***** Supplied material *****

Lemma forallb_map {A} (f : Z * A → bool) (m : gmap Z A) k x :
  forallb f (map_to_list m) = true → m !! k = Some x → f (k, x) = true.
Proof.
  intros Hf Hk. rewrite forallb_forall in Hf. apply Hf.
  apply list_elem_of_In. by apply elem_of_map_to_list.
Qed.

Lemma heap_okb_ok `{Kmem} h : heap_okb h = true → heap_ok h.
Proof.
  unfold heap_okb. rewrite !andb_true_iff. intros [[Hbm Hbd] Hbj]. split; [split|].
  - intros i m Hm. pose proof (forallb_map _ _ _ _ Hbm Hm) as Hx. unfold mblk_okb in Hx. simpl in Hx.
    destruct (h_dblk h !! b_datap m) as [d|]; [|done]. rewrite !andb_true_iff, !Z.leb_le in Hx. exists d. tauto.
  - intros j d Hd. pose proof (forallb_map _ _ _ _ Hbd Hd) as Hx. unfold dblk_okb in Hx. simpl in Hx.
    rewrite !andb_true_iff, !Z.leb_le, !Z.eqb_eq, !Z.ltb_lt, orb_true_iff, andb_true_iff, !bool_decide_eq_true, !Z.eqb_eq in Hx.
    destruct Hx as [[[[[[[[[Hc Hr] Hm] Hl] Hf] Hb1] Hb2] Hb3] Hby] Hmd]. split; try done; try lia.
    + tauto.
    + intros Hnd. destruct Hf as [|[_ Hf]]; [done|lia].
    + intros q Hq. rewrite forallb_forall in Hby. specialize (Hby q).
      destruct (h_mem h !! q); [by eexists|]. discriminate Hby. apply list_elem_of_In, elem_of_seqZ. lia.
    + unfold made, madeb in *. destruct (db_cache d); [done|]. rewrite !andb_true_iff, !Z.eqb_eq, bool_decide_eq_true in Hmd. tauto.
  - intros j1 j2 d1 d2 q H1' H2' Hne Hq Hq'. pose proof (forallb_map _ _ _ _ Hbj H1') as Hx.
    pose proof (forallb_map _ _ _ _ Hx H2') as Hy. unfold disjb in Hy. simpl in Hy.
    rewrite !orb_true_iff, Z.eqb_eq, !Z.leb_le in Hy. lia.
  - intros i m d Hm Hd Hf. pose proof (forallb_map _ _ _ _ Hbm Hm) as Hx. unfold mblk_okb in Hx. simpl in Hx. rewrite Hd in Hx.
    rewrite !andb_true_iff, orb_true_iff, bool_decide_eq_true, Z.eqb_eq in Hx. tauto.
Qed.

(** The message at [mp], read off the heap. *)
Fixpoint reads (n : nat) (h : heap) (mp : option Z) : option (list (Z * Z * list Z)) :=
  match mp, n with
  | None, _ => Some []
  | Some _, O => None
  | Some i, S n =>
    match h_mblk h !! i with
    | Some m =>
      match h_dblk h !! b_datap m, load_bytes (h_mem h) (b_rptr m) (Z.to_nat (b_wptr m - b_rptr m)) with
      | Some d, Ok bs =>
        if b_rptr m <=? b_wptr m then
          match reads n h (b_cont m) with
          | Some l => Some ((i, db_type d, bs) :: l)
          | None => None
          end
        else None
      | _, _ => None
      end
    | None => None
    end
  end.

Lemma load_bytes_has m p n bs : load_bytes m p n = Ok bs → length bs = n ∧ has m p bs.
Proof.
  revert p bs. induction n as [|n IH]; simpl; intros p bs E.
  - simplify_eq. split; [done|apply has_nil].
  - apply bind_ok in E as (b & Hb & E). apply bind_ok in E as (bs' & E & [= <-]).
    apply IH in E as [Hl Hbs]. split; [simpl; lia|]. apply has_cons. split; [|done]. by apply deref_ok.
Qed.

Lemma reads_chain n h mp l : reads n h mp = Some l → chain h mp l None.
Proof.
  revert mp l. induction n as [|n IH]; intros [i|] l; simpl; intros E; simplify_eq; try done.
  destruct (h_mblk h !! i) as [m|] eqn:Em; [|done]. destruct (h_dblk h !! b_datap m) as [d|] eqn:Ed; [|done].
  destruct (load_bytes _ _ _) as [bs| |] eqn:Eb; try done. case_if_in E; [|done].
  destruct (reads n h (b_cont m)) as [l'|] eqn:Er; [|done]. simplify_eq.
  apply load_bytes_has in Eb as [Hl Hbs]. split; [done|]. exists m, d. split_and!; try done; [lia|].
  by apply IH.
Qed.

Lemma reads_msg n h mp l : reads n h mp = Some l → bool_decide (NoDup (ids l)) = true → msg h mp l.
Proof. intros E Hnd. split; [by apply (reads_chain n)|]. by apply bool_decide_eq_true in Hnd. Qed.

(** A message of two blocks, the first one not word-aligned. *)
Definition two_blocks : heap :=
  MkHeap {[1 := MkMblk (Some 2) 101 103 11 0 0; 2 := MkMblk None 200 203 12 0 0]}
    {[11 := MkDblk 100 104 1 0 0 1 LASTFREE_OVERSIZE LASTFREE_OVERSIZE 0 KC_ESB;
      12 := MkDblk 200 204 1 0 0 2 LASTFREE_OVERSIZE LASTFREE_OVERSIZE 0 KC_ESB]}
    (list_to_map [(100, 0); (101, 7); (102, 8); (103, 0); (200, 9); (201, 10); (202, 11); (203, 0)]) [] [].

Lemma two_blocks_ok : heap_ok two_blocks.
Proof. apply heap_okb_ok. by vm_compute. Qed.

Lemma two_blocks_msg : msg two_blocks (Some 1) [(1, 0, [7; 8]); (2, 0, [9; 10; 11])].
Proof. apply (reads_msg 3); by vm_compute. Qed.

*****

= Problem to work on =
Only the lines that hold the word "apply" are wanted; each should be pulled from the records.

= Written solution =
  intros Hf Hk. rewrite forallb_forall in Hf. apply Hf.
  apply list_elem_of_In. by apply elem_of_map_to_list.
      destruct (h_mem h !! q); [by eexists|]. discriminate Hby. apply list_elem_of_In, elem_of_seqZ. lia.
  - simplify_eq. split; [done|apply has_nil].
  - apply bind_ok in E as (b & Hb & E). apply bind_ok in E as (bs' & E & [= <-]).
    apply IH in E as [Hl Hbs]. split; [simpl; lia|]. apply has_cons. split; [|done]. by apply deref_ok.
  apply load_bytes_has in Eb as [Hl Hbs]. split; [done|]. exists m, d. split_and!; try done; [lia|].
  by apply IH.
Proof. intros E Hnd. split; [by apply (reads_chain n)|]. by apply bool_decide_eq_true in Hnd. Qed.
Proof. apply heap_okb_ok. by vm_compute. Qed.
Proof. apply (reads_msg 3); by vm_compute. Qed.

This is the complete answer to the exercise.